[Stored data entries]
(** A pull that is answered. *)
Lemma get_active_vnats_run ext (a : Agent World) w l :
  collaborator (msg_get_active_vnats (host (conf a)) ext) (world a)
  = (w, inr (reply_vnats l)) ->
  get_active_vnats World collaborator ext a
  = (mkAgent (needs_resync a) (conf a) (vnat_info a) (compute_hosts a)
       (ext_ip a) (nat_manager a) (default_gateway a) (log a)
       (calls a ++ [msg_get_active_vnats (host (conf a)) ext]) w,
     inr l).
Proof.
  intros H. unfold get_active_vnats, bind, gets, call. by rewrite H.
Qed.

(** The tick up to the pass over the full pull. *)
Lemma sync_vnats_run (a : Agent World) full hosted w1 w2 :
  collaborator (msg_get_active_vnats (host (conf a)) None) (world a)
  = (w1, inr (reply_vnats full)) ->
  collaborator (msg_get_active_vnats (host (conf a)) (Some (ext_ip a))) w1
  = (w2, inr (reply_vnats hosted)) ->
  exists a0,
    calls a0 = calls a ++ [msg_get_active_vnats (host (conf a)) None;
                           msg_get_active_vnats (host (conf a))
                             (Some (ext_ip a))] /\
    world a0 = w2 /\ nat_manager a0 = nat_manager a /\
    sync_vnats World collaborator a
    = (p <- for_fold full (index_by_id hosted, [])
              (pass_vnat World collaborator) ;;
       let '(all_vnats, port_ids) := p in
       delete_inactive World collaborator all_vnats ;;;
       ret port_ids) a0.
Proof.
  intros H1 H2. eexists. split; [|split; [|split]]; cycle 3.
  - unfold sync_vnats.
    rewrite (bind_run_inr _ _ _ _ _ (get_active_vnats_run None a w1 full H1)).
    unfold bind at 1, modify at 1. unfold bind at 1, gets at 1.
    simpl ext_ip.
    erewrite bind_run_inr; [reflexivity|].
    by apply get_active_vnats_run.
  - simpl. by rewrite <- app_assoc.
  - reflexivity.
  - reflexivity.
Qed.
(** Invariant of the line loop of [updateInvoice], started in [db0] and
    having gone through the payload lines [done]: a stored line of the
    invoice is either still covered by the map or was written by the
    loop; every line gone through has its stored line; the map covers
    only items not gone through, each with a stored line; prices and the
    lines of other invoices are as in [db0]. *)
Definition loop_inv (db0 : database) (id : uuid) (done : list line)
    (db : database) (m : jsmap) : Prop :=
  (forall r, r ∈ invoice_items db -> ii_invoice_id r = id ->
     Map_has (ii_item_id r) m = true \/ line_written_for db0 id done r)
  /\ (forall k q, (Some k, Some q) ∈ wanted done ->
        exists r, r ∈ invoice_items db /\ ii_invoice_id r = id
                  /\ ii_item_id r = k /\ ii_quantity r = q)
  /\ (forall k, Map_has k m = true -> Some k ∉ (line_item_id <$> done))
  /\ (forall k, Map_has k m = true ->
        exists r, r ∈ invoice_items db /\ ii_invoice_id r = id
                  /\ ii_item_id r = k)
  /\ (forall i, price_of db i = price_of db0 i)
  /\ filter (fun r => ii_invoice_id r <> id) (invoice_items db)
     = filter (fun r => ii_invoice_id r <> id) (invoice_items db0).

(** What a successful [updateInvoice] with the payload [ls] leaves in
    [invoice_items]: for invoice [id] exactly the payload lines, by item
    and quantity, each priced from the current catalog; other invoices'
    lines as they were. *)
Definition lines_replaced (db : database) (id : uuid) (ls : list line)
    (db' : database) : Prop :=
  (forall r, r ∈ lines_of db' id -> line_written_for db id ls r)
  /\ (forall k q, (Some k, Some q) ∈ wanted ls ->
        exists r, r ∈ lines_of db' id /\ ii_item_id r = k /\ ii_quantity r = q)
  /\ filter (fun r => ii_invoice_id r <> id) (invoice_items db')
     = filter (fun r => ii_invoice_id r <> id) (invoice_items db).

(** [ItemRow] with another quantity. *)
Definition with_quantity (f : Z -> Z) (r : item_row) : item_row :=
  ItemRow (item_company_id r) (item_price r) (f (item_quantity r)).

(** The invoice holds every item on at most one line. *)
Definition one_line_per_item (db : database) (id : uuid) : Prop :=
  NoDup (ii_item_id <$> lines_of db id).

(** An item row after [n] units came back to a company's stock: rows of
    other companies are out of the statement's scope. *)
Definition restocked (company_id : uuid) (n : Z) (r : item_row) : item_row :=
  if N.eqb (item_company_id r) company_id
  then with_quantity (fun q => q + n) r else r.

(** [InvoiceRow] with another [updated_at]. *)
Definition with_updated_at (t : Z) (r : invoice_row) : invoice_row :=
  InvoiceRow (inv_company_id r) (inv_party_id r) (inv_invoice_number r)
    (inv_invoice_date r) (inv_due_date r) (inv_total_amount r) (inv_status r)
    (inv_created_at r) t.

(** Calls of the invoice API, and the states reachable through them. *)
Inductive call :=
| CreateInvoice (e : env) (company_id : uuid) (req : create_body)
| UpdateInvoice (e : env) (company_id id : uuid) (req : update_body)
| UpdateInvoiceStatus (e : env) (company_id id : uuid) (status : option string)
| DeleteInvoice (company_id id : uuid).

Definition run_scoped (c : call) (db : database) : database * response :=
  match c with
  | CreateInvoice e company_id req => Scoped.createInvoice e company_id req db
  | UpdateInvoice e company_id id req => Scoped.updateInvoice e company_id id req db
  | UpdateInvoiceStatus e company_id id st => Scoped.updateInvoiceStatus e company_id id st db
  | DeleteInvoice company_id id => Scoped.deleteInvoice company_id id db
  end.

Definition run_plain (c : call) (db : database) : database * response :=
  match c with
  | CreateInvoice e company_id req => Plain.createInvoice e company_id req db
  | UpdateInvoice e company_id id req => Plain.updateInvoice e company_id id req db
  | UpdateInvoiceStatus e company_id id st => Plain.updateInvoiceStatus e company_id id st db
  | DeleteInvoice company_id id => Plain.deleteInvoice company_id id db
  end.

- **Exercise**
Copy out only the lines of the records above from the one with "Definition one_line_per_item (db" through the one with "Plain.updateInvoiceStatus e company_id id st db", exactly as they stand, both included.

- **Response for this exercise**
Definition one_line_per_item (db : database) (id : uuid) : Prop :=
  NoDup (ii_item_id <$> lines_of db id).

(** An item row after [n] units came back to a company's stock: rows of
    other companies are out of the statement's scope. *)
Definition restocked (company_id : uuid) (n : Z) (r : item_row) : item_row :=
  if N.eqb (item_company_id r) company_id
  then with_quantity (fun q => q + n) r else r.

(** [InvoiceRow] with another [updated_at]. *)
Definition with_updated_at (t : Z) (r : invoice_row) : invoice_row :=
  InvoiceRow (inv_company_id r) (inv_party_id r) (inv_invoice_number r)
    (inv_invoice_date r) (inv_due_date r) (inv_total_amount r) (inv_status r)
    (inv_created_at r) t.

(** Calls of the invoice API, and the states reachable through them. *)
Inductive call :=
| CreateInvoice (e : env) (company_id : uuid) (req : create_body)
| UpdateInvoice (e : env) (company_id id : uuid) (req : update_body)
| UpdateInvoiceStatus (e : env) (company_id id : uuid) (status : option string)
| DeleteInvoice (company_id id : uuid).

Definition run_scoped (c : call) (db : database) : database * response :=
  match c with
  | CreateInvoice e company_id req => Scoped.createInvoice e company_id req db
  | UpdateInvoice e company_id id req => Scoped.updateInvoice e company_id id req db
  | UpdateInvoiceStatus e company_id id st => Scoped.updateInvoiceStatus e company_id id st db
  | DeleteInvoice company_id id => Scoped.deleteInvoice company_id id db
  end.

Definition run_plain (c : call) (db : database) : database * response :=
  match c with
  | CreateInvoice e company_id req => Plain.createInvoice e company_id req db
  | UpdateInvoice e company_id id req => Plain.updateInvoice e company_id id req db
  | UpdateInvoiceStatus e company_id id st => Plain.updateInvoiceStatus e company_id id st db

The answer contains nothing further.